■ **DATA EXTRACTS**:
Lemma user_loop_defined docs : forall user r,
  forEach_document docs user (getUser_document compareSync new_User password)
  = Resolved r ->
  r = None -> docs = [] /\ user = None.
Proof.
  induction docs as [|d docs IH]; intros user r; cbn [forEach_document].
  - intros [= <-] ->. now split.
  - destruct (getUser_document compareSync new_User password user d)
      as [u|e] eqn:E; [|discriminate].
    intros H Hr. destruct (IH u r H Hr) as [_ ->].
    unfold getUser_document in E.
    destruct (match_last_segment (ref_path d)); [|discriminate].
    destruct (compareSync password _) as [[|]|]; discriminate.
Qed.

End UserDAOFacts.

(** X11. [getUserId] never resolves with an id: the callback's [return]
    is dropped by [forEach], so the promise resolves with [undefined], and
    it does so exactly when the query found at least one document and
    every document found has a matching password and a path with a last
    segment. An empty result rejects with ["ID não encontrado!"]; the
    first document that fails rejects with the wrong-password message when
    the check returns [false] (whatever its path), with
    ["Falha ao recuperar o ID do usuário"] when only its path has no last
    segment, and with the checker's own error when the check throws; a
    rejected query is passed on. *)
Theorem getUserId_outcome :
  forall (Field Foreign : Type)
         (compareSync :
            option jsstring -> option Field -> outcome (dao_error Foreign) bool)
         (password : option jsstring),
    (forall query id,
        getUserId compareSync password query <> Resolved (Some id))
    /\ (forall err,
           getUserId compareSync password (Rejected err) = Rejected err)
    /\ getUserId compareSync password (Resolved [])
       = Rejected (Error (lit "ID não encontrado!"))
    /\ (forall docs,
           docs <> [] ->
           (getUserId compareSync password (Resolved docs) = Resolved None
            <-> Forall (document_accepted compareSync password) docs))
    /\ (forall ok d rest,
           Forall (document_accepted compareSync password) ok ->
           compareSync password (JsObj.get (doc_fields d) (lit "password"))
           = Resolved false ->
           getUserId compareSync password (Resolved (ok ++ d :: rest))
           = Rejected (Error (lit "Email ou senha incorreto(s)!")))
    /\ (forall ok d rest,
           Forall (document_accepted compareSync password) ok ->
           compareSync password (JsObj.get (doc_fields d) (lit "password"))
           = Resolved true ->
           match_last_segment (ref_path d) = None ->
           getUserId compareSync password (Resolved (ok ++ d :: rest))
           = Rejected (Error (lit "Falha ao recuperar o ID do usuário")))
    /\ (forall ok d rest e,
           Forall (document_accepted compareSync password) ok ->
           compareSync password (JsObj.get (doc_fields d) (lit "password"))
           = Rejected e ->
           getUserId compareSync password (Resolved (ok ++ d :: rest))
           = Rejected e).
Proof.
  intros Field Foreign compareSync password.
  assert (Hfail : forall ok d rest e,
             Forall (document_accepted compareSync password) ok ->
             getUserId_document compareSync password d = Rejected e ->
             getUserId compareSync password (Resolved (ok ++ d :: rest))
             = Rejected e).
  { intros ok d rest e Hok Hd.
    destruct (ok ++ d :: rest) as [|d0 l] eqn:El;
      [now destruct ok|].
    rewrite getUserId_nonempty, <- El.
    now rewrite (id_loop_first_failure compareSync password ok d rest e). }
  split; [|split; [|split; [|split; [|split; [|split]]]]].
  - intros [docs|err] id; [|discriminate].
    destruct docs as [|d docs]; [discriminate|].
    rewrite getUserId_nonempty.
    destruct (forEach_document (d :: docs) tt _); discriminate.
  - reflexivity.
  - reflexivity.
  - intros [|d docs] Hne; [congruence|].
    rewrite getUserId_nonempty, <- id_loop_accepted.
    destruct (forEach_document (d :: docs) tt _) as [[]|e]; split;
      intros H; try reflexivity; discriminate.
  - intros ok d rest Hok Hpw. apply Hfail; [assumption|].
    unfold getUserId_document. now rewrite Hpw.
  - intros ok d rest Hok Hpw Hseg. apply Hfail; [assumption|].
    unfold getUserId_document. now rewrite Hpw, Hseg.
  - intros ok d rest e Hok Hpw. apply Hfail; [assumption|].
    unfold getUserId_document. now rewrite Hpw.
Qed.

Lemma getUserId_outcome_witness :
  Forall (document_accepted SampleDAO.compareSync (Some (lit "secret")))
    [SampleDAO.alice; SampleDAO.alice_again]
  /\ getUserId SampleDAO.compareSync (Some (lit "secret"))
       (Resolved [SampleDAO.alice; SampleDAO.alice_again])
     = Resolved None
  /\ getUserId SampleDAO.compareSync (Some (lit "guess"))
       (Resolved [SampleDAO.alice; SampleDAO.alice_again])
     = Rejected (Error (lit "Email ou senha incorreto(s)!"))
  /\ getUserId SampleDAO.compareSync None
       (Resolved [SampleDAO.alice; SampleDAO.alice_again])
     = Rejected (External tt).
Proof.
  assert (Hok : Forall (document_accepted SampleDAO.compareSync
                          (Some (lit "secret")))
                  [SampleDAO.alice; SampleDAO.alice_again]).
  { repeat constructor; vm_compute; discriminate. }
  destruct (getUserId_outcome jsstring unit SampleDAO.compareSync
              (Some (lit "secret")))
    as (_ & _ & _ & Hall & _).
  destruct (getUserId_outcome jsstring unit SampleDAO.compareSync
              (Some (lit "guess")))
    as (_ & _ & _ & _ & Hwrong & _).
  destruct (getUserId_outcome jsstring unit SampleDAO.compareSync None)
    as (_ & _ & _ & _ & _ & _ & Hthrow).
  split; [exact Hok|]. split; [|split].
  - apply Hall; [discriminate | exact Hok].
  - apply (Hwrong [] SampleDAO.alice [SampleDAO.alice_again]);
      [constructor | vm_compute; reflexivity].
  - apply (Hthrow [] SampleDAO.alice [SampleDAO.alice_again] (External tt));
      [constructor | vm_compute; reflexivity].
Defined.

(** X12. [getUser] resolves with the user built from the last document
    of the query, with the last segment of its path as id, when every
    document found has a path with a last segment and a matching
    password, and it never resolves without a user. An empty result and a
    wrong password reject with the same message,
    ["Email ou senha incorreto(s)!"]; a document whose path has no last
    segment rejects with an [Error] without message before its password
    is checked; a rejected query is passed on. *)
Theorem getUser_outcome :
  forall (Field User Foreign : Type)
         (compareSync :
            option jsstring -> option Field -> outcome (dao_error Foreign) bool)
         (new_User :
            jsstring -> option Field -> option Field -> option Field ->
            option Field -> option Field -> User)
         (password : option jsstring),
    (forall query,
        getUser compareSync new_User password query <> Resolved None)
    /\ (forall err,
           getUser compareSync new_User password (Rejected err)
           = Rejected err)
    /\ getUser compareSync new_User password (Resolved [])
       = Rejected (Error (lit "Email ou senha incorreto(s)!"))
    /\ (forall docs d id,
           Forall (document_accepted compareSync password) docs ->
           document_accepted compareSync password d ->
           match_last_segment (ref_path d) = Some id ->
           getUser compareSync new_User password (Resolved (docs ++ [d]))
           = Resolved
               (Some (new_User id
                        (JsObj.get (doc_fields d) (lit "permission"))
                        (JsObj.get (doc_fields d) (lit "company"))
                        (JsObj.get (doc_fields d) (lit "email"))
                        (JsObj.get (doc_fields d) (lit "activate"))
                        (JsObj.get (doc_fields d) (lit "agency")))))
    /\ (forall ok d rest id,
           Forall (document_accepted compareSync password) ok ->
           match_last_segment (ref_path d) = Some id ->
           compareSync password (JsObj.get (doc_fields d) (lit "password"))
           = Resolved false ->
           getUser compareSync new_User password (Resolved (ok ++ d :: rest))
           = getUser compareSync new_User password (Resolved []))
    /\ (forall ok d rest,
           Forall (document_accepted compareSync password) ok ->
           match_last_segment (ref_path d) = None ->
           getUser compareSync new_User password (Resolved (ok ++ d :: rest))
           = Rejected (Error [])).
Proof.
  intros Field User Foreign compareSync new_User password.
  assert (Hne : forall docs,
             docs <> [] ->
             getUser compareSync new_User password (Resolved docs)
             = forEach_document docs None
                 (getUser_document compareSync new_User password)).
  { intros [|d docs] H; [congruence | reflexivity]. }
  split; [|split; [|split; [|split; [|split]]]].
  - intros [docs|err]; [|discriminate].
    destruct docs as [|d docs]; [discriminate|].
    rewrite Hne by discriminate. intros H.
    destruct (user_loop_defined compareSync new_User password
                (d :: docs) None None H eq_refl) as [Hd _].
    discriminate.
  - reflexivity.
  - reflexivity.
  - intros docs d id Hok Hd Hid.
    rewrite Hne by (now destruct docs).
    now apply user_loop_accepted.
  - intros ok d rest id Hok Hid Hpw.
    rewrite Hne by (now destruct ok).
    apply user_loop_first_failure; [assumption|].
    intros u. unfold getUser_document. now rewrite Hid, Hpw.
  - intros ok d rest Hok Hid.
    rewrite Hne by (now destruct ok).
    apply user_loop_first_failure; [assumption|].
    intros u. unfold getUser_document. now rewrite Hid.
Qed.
--
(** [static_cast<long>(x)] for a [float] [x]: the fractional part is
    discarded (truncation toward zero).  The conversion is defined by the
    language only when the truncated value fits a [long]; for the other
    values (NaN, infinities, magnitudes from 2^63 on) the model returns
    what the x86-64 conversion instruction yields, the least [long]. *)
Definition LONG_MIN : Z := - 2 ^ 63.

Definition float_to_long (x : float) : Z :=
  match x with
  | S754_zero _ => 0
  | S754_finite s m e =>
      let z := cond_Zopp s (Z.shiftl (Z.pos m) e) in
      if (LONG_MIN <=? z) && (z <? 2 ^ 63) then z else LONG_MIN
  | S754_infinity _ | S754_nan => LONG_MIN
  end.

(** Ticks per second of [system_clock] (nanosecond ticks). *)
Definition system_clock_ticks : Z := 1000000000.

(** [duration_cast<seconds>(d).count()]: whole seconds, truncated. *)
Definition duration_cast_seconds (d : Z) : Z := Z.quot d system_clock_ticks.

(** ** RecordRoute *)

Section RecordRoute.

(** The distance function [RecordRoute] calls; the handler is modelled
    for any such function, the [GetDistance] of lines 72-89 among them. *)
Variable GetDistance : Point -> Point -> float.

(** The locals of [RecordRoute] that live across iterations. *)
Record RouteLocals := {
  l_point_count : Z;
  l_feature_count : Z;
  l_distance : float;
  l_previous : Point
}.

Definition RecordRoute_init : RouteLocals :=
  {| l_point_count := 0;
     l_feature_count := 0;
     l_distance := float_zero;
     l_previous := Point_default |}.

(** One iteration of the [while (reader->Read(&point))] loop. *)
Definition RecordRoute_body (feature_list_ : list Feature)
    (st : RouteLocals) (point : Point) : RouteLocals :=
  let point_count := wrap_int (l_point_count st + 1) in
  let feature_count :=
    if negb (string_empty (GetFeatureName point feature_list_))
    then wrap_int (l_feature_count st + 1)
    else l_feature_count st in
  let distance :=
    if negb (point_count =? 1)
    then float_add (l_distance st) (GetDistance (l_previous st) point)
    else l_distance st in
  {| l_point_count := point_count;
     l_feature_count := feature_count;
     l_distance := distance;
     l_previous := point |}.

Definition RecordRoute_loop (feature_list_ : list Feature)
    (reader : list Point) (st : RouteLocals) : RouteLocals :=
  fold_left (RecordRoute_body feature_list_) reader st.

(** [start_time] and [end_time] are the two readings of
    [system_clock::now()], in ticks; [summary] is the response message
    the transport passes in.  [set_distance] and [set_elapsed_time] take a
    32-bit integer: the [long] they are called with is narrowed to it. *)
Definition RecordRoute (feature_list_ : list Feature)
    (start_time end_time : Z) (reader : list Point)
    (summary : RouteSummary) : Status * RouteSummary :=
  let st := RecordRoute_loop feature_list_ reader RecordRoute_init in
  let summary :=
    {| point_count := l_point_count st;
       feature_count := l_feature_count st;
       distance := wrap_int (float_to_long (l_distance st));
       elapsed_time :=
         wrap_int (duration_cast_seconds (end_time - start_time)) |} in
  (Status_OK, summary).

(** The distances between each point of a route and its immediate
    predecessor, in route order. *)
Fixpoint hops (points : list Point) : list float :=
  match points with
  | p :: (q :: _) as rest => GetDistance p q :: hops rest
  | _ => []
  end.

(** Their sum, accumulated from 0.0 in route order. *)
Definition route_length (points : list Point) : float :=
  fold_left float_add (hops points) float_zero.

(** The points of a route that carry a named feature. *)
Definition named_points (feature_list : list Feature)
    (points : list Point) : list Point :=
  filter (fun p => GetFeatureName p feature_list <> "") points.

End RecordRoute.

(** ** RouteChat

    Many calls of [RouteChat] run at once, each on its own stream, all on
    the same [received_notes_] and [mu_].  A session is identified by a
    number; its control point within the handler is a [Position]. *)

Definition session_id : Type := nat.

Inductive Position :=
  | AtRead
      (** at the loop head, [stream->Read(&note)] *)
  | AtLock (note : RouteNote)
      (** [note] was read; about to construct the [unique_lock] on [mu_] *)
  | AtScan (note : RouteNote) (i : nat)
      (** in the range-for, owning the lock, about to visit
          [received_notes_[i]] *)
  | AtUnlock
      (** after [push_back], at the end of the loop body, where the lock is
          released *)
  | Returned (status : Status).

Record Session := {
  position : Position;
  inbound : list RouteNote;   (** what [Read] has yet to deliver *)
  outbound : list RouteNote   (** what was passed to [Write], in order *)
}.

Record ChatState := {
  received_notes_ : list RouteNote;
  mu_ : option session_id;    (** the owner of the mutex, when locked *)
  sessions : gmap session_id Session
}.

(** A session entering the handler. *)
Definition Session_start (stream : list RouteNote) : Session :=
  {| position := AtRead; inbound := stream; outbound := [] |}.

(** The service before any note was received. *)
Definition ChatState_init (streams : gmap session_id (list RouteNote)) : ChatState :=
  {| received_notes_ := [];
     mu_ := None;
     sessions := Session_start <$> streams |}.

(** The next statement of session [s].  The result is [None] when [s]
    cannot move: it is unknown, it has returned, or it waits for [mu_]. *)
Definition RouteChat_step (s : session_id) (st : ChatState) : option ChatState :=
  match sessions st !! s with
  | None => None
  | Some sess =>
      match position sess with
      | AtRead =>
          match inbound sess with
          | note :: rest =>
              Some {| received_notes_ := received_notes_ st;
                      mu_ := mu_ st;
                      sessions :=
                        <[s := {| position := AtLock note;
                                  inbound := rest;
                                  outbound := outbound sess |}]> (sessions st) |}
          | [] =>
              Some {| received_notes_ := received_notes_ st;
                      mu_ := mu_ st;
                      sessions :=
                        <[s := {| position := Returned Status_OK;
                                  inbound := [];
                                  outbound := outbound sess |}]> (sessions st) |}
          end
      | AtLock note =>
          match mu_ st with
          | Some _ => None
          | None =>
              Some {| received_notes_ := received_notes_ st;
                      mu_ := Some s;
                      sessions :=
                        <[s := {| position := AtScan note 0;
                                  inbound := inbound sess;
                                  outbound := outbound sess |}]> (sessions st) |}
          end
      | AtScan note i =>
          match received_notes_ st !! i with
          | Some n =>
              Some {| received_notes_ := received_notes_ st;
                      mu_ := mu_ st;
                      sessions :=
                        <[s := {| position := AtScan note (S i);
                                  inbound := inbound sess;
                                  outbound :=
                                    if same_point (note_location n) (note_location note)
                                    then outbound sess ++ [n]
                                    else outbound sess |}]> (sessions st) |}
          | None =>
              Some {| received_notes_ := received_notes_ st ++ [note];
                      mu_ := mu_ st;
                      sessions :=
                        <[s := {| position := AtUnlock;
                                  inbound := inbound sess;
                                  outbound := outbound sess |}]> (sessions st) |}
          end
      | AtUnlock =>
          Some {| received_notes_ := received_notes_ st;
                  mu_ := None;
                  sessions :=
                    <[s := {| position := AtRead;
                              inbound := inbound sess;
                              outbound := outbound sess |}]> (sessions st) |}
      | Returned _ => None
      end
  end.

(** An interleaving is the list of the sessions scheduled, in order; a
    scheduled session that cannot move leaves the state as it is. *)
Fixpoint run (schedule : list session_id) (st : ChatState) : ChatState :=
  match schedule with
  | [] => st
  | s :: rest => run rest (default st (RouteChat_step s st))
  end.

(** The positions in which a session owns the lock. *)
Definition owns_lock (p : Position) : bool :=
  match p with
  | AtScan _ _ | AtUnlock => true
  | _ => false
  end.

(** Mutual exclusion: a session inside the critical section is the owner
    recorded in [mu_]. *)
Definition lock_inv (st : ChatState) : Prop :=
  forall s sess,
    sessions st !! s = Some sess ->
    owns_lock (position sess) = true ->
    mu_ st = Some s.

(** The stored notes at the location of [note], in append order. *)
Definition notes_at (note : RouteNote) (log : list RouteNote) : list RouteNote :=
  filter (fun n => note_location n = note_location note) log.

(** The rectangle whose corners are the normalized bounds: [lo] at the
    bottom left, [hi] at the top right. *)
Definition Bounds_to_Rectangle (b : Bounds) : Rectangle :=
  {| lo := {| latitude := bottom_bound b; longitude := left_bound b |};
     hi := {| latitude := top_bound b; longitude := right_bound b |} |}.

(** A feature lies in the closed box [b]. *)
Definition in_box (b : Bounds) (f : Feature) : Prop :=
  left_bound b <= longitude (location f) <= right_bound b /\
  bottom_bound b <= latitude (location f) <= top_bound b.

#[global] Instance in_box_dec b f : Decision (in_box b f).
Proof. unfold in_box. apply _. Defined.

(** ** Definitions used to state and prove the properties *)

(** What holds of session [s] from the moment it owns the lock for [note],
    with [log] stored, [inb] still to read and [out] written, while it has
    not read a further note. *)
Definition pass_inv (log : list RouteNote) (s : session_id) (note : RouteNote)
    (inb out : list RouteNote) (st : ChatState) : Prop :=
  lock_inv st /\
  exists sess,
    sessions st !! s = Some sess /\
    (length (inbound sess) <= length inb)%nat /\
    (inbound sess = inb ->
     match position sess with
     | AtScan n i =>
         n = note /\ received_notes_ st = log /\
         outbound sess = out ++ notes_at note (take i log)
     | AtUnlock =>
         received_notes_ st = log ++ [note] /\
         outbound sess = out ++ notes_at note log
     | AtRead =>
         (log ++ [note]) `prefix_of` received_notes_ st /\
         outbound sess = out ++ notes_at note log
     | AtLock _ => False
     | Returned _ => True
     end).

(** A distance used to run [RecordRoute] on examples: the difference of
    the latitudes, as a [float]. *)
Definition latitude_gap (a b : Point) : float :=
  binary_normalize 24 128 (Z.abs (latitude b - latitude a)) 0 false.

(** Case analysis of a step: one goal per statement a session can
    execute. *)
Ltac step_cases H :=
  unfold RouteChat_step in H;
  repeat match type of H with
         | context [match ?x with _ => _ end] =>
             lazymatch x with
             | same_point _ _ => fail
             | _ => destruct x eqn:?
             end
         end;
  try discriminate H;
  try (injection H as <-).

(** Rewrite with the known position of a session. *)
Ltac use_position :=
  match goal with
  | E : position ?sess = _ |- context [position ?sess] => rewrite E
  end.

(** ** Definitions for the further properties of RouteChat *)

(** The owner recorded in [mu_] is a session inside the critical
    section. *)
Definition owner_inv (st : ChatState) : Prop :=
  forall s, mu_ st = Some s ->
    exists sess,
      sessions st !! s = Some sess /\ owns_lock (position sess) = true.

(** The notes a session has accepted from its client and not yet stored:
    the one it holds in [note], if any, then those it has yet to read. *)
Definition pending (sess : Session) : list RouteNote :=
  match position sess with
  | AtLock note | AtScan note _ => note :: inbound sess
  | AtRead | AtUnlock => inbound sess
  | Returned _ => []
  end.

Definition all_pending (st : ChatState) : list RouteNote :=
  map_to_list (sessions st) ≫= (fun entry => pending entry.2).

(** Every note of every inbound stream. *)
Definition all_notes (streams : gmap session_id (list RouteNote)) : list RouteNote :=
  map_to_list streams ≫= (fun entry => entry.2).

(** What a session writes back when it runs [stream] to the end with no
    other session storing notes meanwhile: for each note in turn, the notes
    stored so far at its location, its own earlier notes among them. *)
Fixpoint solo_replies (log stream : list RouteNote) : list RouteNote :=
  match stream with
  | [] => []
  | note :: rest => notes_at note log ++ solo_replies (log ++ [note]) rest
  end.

■ **WHAT THIS TASK INVOLVES**:
Only the lines above starting at the line that holds "note (S i);" and ending at the line that holds "if same_point (note_location" are to be repeated, exactly and in full.

■ **TASK RESPONSE**:
                        <[s := {| position := AtScan note (S i);
                                  inbound := inbound sess;
                                  outbound :=
                                    if same_point (note_location n) (note_location note)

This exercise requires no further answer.